Maybe I'm being excessivly cynical here PT with regard to federal government product...
One more thing PT that I forgot to add from what I personally consider a questionable source, Reuters: Job losses in 2009 likely bigger than thought
This particular paragraph struck me as interesting and maybe just maybe why BLS numbers might possibly be questionable: 'The department blamed its 902,000 miss on faulty estimates of how many companies were created or destroyed, and it has not yet made any changes to the so-called birth-death model that produces this projection'...
Juandos, I have more confidence in the BLS than in Gallup, in part, because the economists at the BLS are technocrats, and a minimum 3.5 GPA (in grad econ or statistics) is needed to be considered for an economist job at the BLS.

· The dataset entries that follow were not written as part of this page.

(* ===== verification/CbbAsn1.v ===== *)
(** * The ASN.1 writers of cbb.cc

    What the writers of tags, lengths, integers, booleans and object
    identifiers append, in terms of the DER encodings of [Der]. *)

From S2P Require Import Prelude Internal Alloc Cbs CbsFacts Der Cbb CbbFacts.
Import Endian Mem.

(** ** Base-128 digits *)

(** The octets [add_base128_loop] writes. *)
Fixpoint digits_loop (v : Z) (n : nat) : list Z :=
  match n with
  | O => []
  | S i =>
      let byte := Z.land (Z.shiftr v (7 * Z.of_nat i)) 0x7f in
      (if negb (Nat.eqb i 0) then Z.lor byte 0x80 else byte) :: digits_loop v i
  end.

(** The [n] low digits of [u], all with the continuation bit. *)
Fixpoint high_digits (n : nat) (u : Z) : list Z :=
  match n with
  | O => []
  | S i => (128 + u / 128 ^ Z.of_nat i mod 128) :: high_digits i u
  end.

Lemma digit_eq v i : Z.land (Z.shiftr v (7 * Z.of_nat i)) 0x7f = v / 128 ^ Z.of_nat i mod 128.
Proof.
  change 0x7f with (2 ^ 7 - 1). rewrite land_ones_mod, Z.shiftr_div_pow2 by lia.
  by rewrite Z.pow_mul_r by lia.
Qed.

Lemma lor_80 x : 0 <= x < 128 -> Z.lor x 0x80 = 128 + x.
Proof.
  intros. apply Z.eqb_eq.
  apply (all_from_spec 128 0 (fun x => Z.lor x 0x80 =? 128 + x)); [by vm_compute|lia].
Qed.

Lemma div_pow128_succ v i : v / 128 / 128 ^ Z.of_nat i = v / 128 ^ Z.of_nat (S i).
Proof.
  rewrite Nat2Z.inj_succ, Z.pow_succ_r by lia. rewrite Z.div_div; [done|lia|].
  apply Z.pow_pos_nonneg; lia.
Qed.

Lemma digits_loop_eq n v : digits_loop v (S n) = high_digits n (v / 128) ++ [v mod 128].
Proof.
  induction n as [|n IH].
  - simpl. change 127 with (2 ^ 7 - 1). by rewrite Z.shiftr_0_r, land_ones_mod by lia.
  - cbn [digits_loop] in *. rewrite IH. cbn [high_digits app Nat.eqb negb]. f_equal.
    rewrite digit_eq, lor_80 by (by apply Z.mod_pos_bound). by rewrite div_pow128_succ.
Qed.

Lemma high_digits_snoc n u : high_digits (S n) u = high_digits n (u / 128) ++ [128 + u mod 128].
Proof.
  induction n as [|n IH].
  - simpl. by rewrite Z.div_1_r.
  - cbn [high_digits] in *. rewrite IH. cbn [app]. f_equal. by rewrite div_pow128_succ.
Qed.

Lemma high_digits_base128 n : forall f u, (n <= f)%nat -> 0 <= u < 128 ^ Z.of_nat n ->
  (n <> O -> 128 ^ (Z.of_nat n - 1) <= u) -> base128_hi f u = high_digits n u.
Proof.
  induction n as [|n IH]; intros f u Hf Hu Hn.
  - assert (u = 0) as -> by (simpl in Hu; lia). by destruct f.
  - destruct f as [|f]; [lia|]. rewrite high_digits_snoc. cbn [base128_hi].
    specialize (Hn ltac:(done)). rewrite Nat2Z.inj_succ, Z.sub_1_r, Z.pred_succ in Hn.
    rewrite Nat2Z.inj_succ, Z.pow_succ_r in Hu by lia.
    assert (0 < 128 ^ Z.of_nat n) by (apply Z.pow_pos_nonneg; lia).
    destruct (Z.eqb_spec u 0); [lia|]. f_equal. apply IH; [lia| |].
    + split; [apply Z.div_pos; lia|]. apply Z.div_lt_upper_bound; lia.
    + intros Hn0. apply Z.div_le_lower_bound; [lia|].
      rewrite <- Z.pow_succ_r by lia. by replace (Z.succ (Z.of_nat n - 1)) with (Z.of_nat n) by lia.
Qed.

Lemma base128_len_loop_spec f : forall v, 0 <= v < 128 ^ Z.of_nat f ->
  let n := base128_len_loop f v in
  (n <= f)%nat /\ v < 128 ^ Z.of_nat n /\ (n <> O -> 128 ^ (Z.of_nat n - 1) <= v).
Proof.
  induction f as [|f IH]; intros v Hv; [simpl in *; lia|]. cbn [base128_len_loop].
  destruct (Z.ltb_spec 0 v); [|simpl; lia]. rewrite Z.shiftr_div_pow2 by lia.
  change (2 ^ 7) with 128. rewrite Nat2Z.inj_succ, Z.pow_succ_r in Hv by lia.
  destruct (IH (v / 128)) as (H1 & H2 & H3).
  { split; [apply Z.div_pos; lia|apply Z.div_lt_upper_bound; lia]. }
  set (n := base128_len_loop f (v / 128)) in *. split; [lia|]. split.
  - rewrite Nat2Z.inj_succ, Z.pow_succ_r by lia. div_lia.
  - intros _. rewrite Nat2Z.inj_succ, Z.sub_1_r, Z.pred_succ. destruct n as [|m]; [simpl; lia|].
    specialize (H3 ltac:(done)). rewrite Nat2Z.inj_succ, Z.sub_1_r, Z.pred_succ in *.
    rewrite Z.pow_succ_r by lia. div_lia.
Qed.

Lemma digits_loop_base128 v : word 64 v ->
  let n := base128_len_loop 10 v in
  digits_loop v (if Nat.eqb n 0 then 1 else n) = base128 v.
Proof.
  intros [H0 H1]. destruct (base128_len_loop_spec 10 v) as (N1 & N2 & N3).
  { split; [done|]. apply Z.lt_le_trans with (2 ^ 64); [done|by vm_compute]. }
  cbv zeta. set (n := base128_len_loop 10 v) in *. unfold base128.
  assert (E : exists m, (if Nat.eqb n 0 then 1%nat else n) = S m /\
    (m <= 10)%nat /\ 0 <= v / 128 < 128 ^ Z.of_nat m /\
    (m <> O -> 128 ^ (Z.of_nat m - 1) <= v / 128)).
  { destruct n as [|m]; simpl Nat.eqb.
    - exists 0%nat. simpl in *. split_and!; try done; try lia; rewrite Z.div_small; lia.
    - exists m. specialize (N3 ltac:(done)).
      rewrite Nat2Z.inj_succ, Z.sub_1_r, Z.pred_succ in N3.
      rewrite Nat2Z.inj_succ, Z.pow_succ_r in N2 by lia.
      split_and!; try done; try lia; try div_lia. intros Hm.
      apply Z.div_le_lower_bound; [lia|]. rewrite <- Z.pow_succ_r by lia.
      by replace (Z.succ (Z.of_nat m - 1)) with (Z.of_nat m) by lia. }
  destruct E as (m & -> & Hm & Hb & Hlo). rewrite digits_loop_eq.
  by rewrite (high_digits_base128 m 10).
Qed.

(** ** Writing at the innermost frame *)

(** The handle is that of the innermost frame. *)
Definition focus (h : handle) (fs : list frame) : Prop :=
  position h fs = Some (length fs - 1)%nat /\ fs <> [].

Lemma focus_append h data fs : focus h fs -> focus h (append data fs).
Proof.
  intros [H1 H2]. split; [by rewrite position_append, length_append|].
  destruct fs as [|f [|]]; done.
Qed.

Lemma focus_close h fs d : fs <> [] -> position h fs = Some d -> focus h (close d fs).
Proof.
  intros Hne Hp. assert (Hd := position_lt _ _ _ Hne Hp). unfold focus.
  rewrite length_close by done. split.
  - rewrite Nat.sub_1_r. simpl. by apply position_close.
  - intros E. apply (f_equal length) in E. rewrite length_close in E by done. done.
Qed.

Lemma focus_push a fs p : fs <> [] -> a ∉ tail (f_addr <$> fs) ->
  focus (Child a) (fs ++ [mk_frame a p []]).
Proof.
  intros Hne Hf. split; [|by destruct fs].
  rewrite length_app, Nat.add_sub. by apply position_fresh.
Qed.

Lemma append_cons data f fs : fs <> [] -> append data (f :: fs) = f :: append data fs.
Proof. by destruct fs. Qed.

Lemma append_ne data fs : fs <> [] -> append data fs <> [].
Proof. by destruct fs as [|f [|]]. Qed.

Lemma append_append a b fs : append b (append a fs) = append (a ++ b) fs.
Proof.
  induction fs as [|f fs IH]; [done|]. destruct (decide (fs = [])) as [->|Hne].
  - simpl. unfold add_contents. simpl. by rewrite app_assoc.
  - by rewrite !append_cons, IH by (try apply append_ne; done).
Qed.

Lemma append_nil fs : append [] fs = fs.
Proof.
  induction fs as [|f [|g fs] IH]; [done| |].
  - destruct f. simpl. unfold add_contents. simpl. by rewrite app_nil_r.
  - cbn [append] in *. by rewrite IH.
Qed.

Lemma append_push data fs f : append data (fs ++ [f]) = fs ++ [add_contents f data].
Proof.
  induction fs as [|g fs IH]; [done|]. simpl app. rewrite <- IH.
  destruct fs; done.
Qed.

Lemma close_append_push d fs f : length fs = S d ->
  close d (fs ++ [f]) = append (closed [f]) fs.
Proof.
  revert fs. induction d as [|d IH]; intros [|g [|g' fs]] Hd; simpl in Hd; try lia; [done|].
  change ((g :: g' :: fs) ++ [f]) with (g :: (g' :: fs) ++ [f]).
  cbn [close]. rewrite IH by (simpl; lia). done.
Qed.

Lemma flat_append_le data fs : len (flat fs) <= len (flat (append data fs)).
Proof.
  destruct (decide (fs = [])) as [->|]; [done|]. rewrite flat_append, length_app by done. lia.
Qed.

Section writers.
Context `{Malloc}.

(** A sequence of writers at the innermost frame. *)
Lemma refines_then {A B} fs (m : cbb_op A) a (k : A -> cbb_op B) Q b :
  refines fs m true (append a fs) ->
  (forall x, refines (append a fs) (k x) Q (append b (append a fs))) ->
  refines fs (pbind m k) Q (append (a ++ b) fs).
Proof.
  intros H1 H2. rewrite <- append_append. change Q with (true && Q).
  eapply refines_bind; [done|done|]. apply flat_append_le.
Qed.

Lemma refines_assoc {A B C} fs (m : cbb_op A) (f : A -> cbb_op B) (g : B -> cbb_op C) Q fs' :
  refines fs (let* x := m in let* y := f x in g y) Q fs' ->
  refines fs (let* y := (let* x := m in f x) in g y) Q fs'.
Proof.
  intros R st Hst. specialize (R st Hst). unfold pbind in *. by destruct (m st) as [[?|] ?].
Qed.

Lemma refines_flush_focus fs h : focus h fs -> refines fs (CBB_flush h) true fs.
Proof.
  intros [Hp Hne]. eapply refines_ext; [by apply refines_flush| |].
  - by rewrite drop_ge by lia.
  - apply close_last. destruct fs; [done|]. simpl. lia.
Qed.

Lemma refines_u8 fs h v : focus h fs -> byte v ->
  refines fs (CBB_add_u8 h v) true (append [v] fs).
Proof.
  intros [Hp Hne] Hv. eapply refines_ext; [by apply refines_add_u8| |].
  - by rewrite drop_ge by lia.
  - f_equal. apply close_last. destruct fs; [done|]. simpl. lia.
Qed.

Lemma byte_digit v i : byte (Z.land (Z.shiftr v (7 * Z.of_nat i)) 0x7f).
Proof. rewrite digit_eq. assert (B := Z.mod_pos_bound (v / 128 ^ Z.of_nat i) 128). unfold word. lia. Qed.

Lemma refines_base128_loop h v n : forall fs, focus h fs ->
  refines fs (add_base128_loop h v n) true (append (digits_loop v n) fs).
Proof.
  induction n as [|i IH]; intros fs Hf; cbn [add_base128_loop digits_loop].
  - rewrite append_nil. apply refines_ret.
  - match goal with |- context [CBB_add_u8 h ?b] => set (byte := b) end.
    apply (refines_then _ _ [byte]).
    + apply refines_u8; [done|]. subst byte.
      case_if; [apply word_lor; [lia| |by vm_compute]|]; apply byte_digit.
    + intros _. apply IH. by apply focus_append.
Qed.

Lemma refines_base128 fs h v : focus h fs -> word 64 v ->
  refines fs (add_base128_integer h v) true (append (base128 v) fs).
Proof.
  intros Hf Hv. unfold add_base128_integer. rewrite <- (digits_loop_base128 v Hv).
  by apply refines_base128_loop.
Qed.

(** ** Elements *)

Lemma tag_bits tag : word 32 tag ->
  Z.land (Z.shiftr tag CBS_ASN1_TAG_SHIFT) 0xe0 = tag / 2 ^ 29 * 32.
Proof.
  intros [H0 H1]. unfold CBS_ASN1_TAG_SHIFT. rewrite Z.shiftr_div_pow2 by lia.
  rewrite land_e0 by (unfold word; div_lia). f_equal.
  rewrite Z.div_div by lia. done.
Qed.

Lemma tag_number tag : Z.land tag CBS_ASN1_TAG_NUMBER_MASK = tag mod 2 ^ 29.
Proof.
  change CBS_ASN1_TAG_NUMBER_MASK with (2 ^ 29 - 1). by apply land_ones_mod.
Qed.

Also, I have no confidence in a fraudulant or incompetent site that claims fraud at the BLS.
Your Gallup chart uses a 30-day moving average not seasonally adjusted. So, the unemployment rate will be different than what the BLS reports.
Your chart shows the unemployment rate was below 9.5% seven months in a row this year and was below 9% one month. The BLS shows the unemployment rate hasn't fallen below 9.5% all year.
Seasonal Adjustment Wikipedia
"One famous example is the rate of unemployment which is also presented by a time series. Particularly this rate depends on seasonal influences. This is why it is important to free the unemployment rate of its seasonal component. As soon as the seasonal influence is removed from this time series the real trend of the unemployment rate is visible."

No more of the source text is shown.